Respondent's petition alleged that when he received his injury he and the appellant, in the performance of the work in question, were engaged in interstate commerce and transportation and in the furtherance thereof. Respondent's principal instruction required the jury to find that respondent was "engaged in work incident to the physical maintenance of main line tracks over which defendant operated interstate trains" and that "plaintiff and defendant were at said time engaged in interstate commerce."
The respondent, who lived at Ritchey, had at times previous during a period of some eight years, worked for appellant as a section hand. On said day (and a portion of the day before, it seems) he was working as an extra with English, a regularly employed section man, and under the supervision and direction of Hillerby, their foreman. Respondent's petition alleged that on said day respondent and English were engaged in cutting weeds on said main line right-of-way and removing ties found in ditches alongside the right-of-way; "that it became necessary to remove a new creosoted tie from along said ditch and while respondent and English were carrying the tie to the shoulder of the right-of-way, the tie was suddenly and negligently dropped by English without signal or warning, jerking the same out of respondent's hands, causing it to fall and strike *Page 801 another creosoted tie there on the ground, with the direct result that creosote was splashed in his eye, whereby he was permanently injured.
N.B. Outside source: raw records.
Inductive ParseTree :=
(* module syntax handled by the transformer *)
| Script (location : Location) (scriptItemList : list ParseTree)
| ModuleTree (location : Location) (scriptItemList : list ParseTree)
| ExportDeclaration (location : Location) (declaration : ParseTree)
| NamedExport (location : Location) (moduleSpecifier : option ModuleSpecifier)
    (specifierSet : ParseTree)
| ExportSpecifierSet (location : Location) (specifiers : list ParseTree)
| ExportSpecifier (location : Location) (lhs : IdentifierToken)
    (rhs : option IdentifierToken)
| ExportStar (location : Location)
| ModuleSpecifierTree (specifier : ModuleSpecifier)
| ModuleDeclaration (location : Location) (identifier : IdentifierToken)
    (expression : ParseTree)
| ImportDeclaration (location : Location) (importSpecifierSet : ParseTree)
    (moduleSpecifier : ModuleSpecifier)
| ImportSpecifierSet (location : Location) (specifiers : Specifiers ParseTree)
| ImportSpecifier (location : Location) (lhs : IdentifierToken)
    (rhs : option IdentifierToken)
(* trees of any other kind, left alone by this pass *)
| OtherTree (kind : string) (text : string)
(* trees built by the transformer *)
| EmptyStatement (location : Location)
| VariableStatement (location : Location) (declarations : ParseTree)
| VariableDeclarationList (location : Location) (declarationType : TokenType)
    (declarations : list ParseTree)
| VariableDeclaration (location : Location) (lvalue : ParseTree)
    (initializer : option ParseTree)
| ObjectPattern (location : Location) (fields : list ParseTree)
| ObjectPatternField (location : Location) (name : ParseTree)
    (element : ParseTree)
| BindingElement (location : Location) (binding : ParseTree)
    (initializer : option ParseTree)
| BindingIdentifier (location : Location) (identifierToken : IdentifierToken)
| LiteralPropertyName (location : Location) (literalToken : IdentifierToken)
| IdentifierExpression (location : Location) (identifierToken : IdentifierToken)
| MemberExpression (location : Location) (operand : ParseTree)
    (memberName : IdentifierToken)
| CallExpression (location : Location) (operand : ParseTree)
    (args : list ParseTree)
| LiteralExpression (location : Location) (literal : Literal)
| ThisExpression (location : Location)
| FunctionExpression (location : Location) (functionBody : list ParseTree)
| ReturnStatement (location : Location) (expression : ParseTree)
| ExpressionStatement (location : Location) (expression : ParseTree)
| ObjectLiteralExpression (location : Location)
    (propertyNameAndValues : list ParseTree)
| PropertyNameAssignment (location : Location) (name : IdentifierToken)
    (value : ParseTree).

(** [tree.type], for the kinds this file tests. *)
Inductive ParseTreeType :=
| SCRIPT | MODULE | EXPORT_SPECIFIER | EXPORT_STAR | OTHER_TYPE.

Definition type (tree : ParseTree) : ParseTreeType :=
  match tree with
  | Script _ _ => SCRIPT
  | ModuleTree _ _ => MODULE
  | ExportSpecifier _ _ _ => EXPORT_SPECIFIER
  | ExportStar _ => EXPORT_STAR
  | _ => OTHER_TYPE
  end.

Global Instance ParseTreeType_eq_dec : EqDecision ParseTreeType.
Proof. solve_decision. Defined.

Global Instance TokenType_eq_dec : EqDecision TokenType.
Proof. solve_decision. Defined.

(** ** Symbols, modules and the project *)

(** An entry of a module's export table: the exported [name], the [tree]
    that declares it and, for a re-export, the [relatedTree], the module
    specifier it comes from. *)
Record ExportSymbol := {
  name : string;
  tree : ParseTree;
  relatedTree : option ModuleSpecifier
}.

(** A resolved module: its [url] ([None] when it has none) and
    [getExports()], the export table in insertion order. *)
Record ModuleSymbol := {
  module_url : option string;
  getExports : list ExportSymbol
}.

(** The project: its fallback [url], the state of its identifier generator
    (the index of the next name) and the registry of the modules that star
    imports refer to, keyed by the import specifier set. *)
Record Project := {
  project_url : option string;
  identifierGenerator : nat;
  getModuleForStarTree : ParseTree -> option ModuleSymbol
}.

(** ** The transformer object *)

(** The fields of a [ModuleTransformer].  [idMappingStack_] is the array of
    mappings, innermost scope last.  [identifierIndex] is the state of the
    project's identifier generator. *)
Record ModuleTransformer := {
  project : Project;
  module : option ModuleSymbol;
  idMappingStack_ : list (gmap string string);
  identifierIndex : nat
}.

(** ** Computations on the transformer: state and exceptions *)

Inductive Error := AssertionError | TypeError.

Inductive Completion (A : Type) :=
| Normal (a : A)
| Throw (e : Error).
Arguments Normal {A} a.
Arguments Throw {A} e.

(** A method body: it runs on the transformer object, may change it, and
    completes normally or throws.  A throw keeps the changes made so far. *)
Definition M (A : Type) : Type :=
  ModuleTransformer -> Completion A * ModuleTransformer.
The petition also pleaded a long-established practice and rule of appellant to warn in such case. (This practice or rule was not seriously disputed in the trial.)
The answer contained a general denial; also special plea "that if plaintiff was injured" at the time and place alleged, "such injury, if any" was caused by a risk which plaintiff assumed.
The reply was a general denial.
[1] As the farthest reaching assignment of error involves the contention that respondent was not engaged in interstate commerce within the meaning of the Federal Act referred to, we take this assignment first, after prefacing our consideration of it with a somewhat detailed statement of the testimony relating to it.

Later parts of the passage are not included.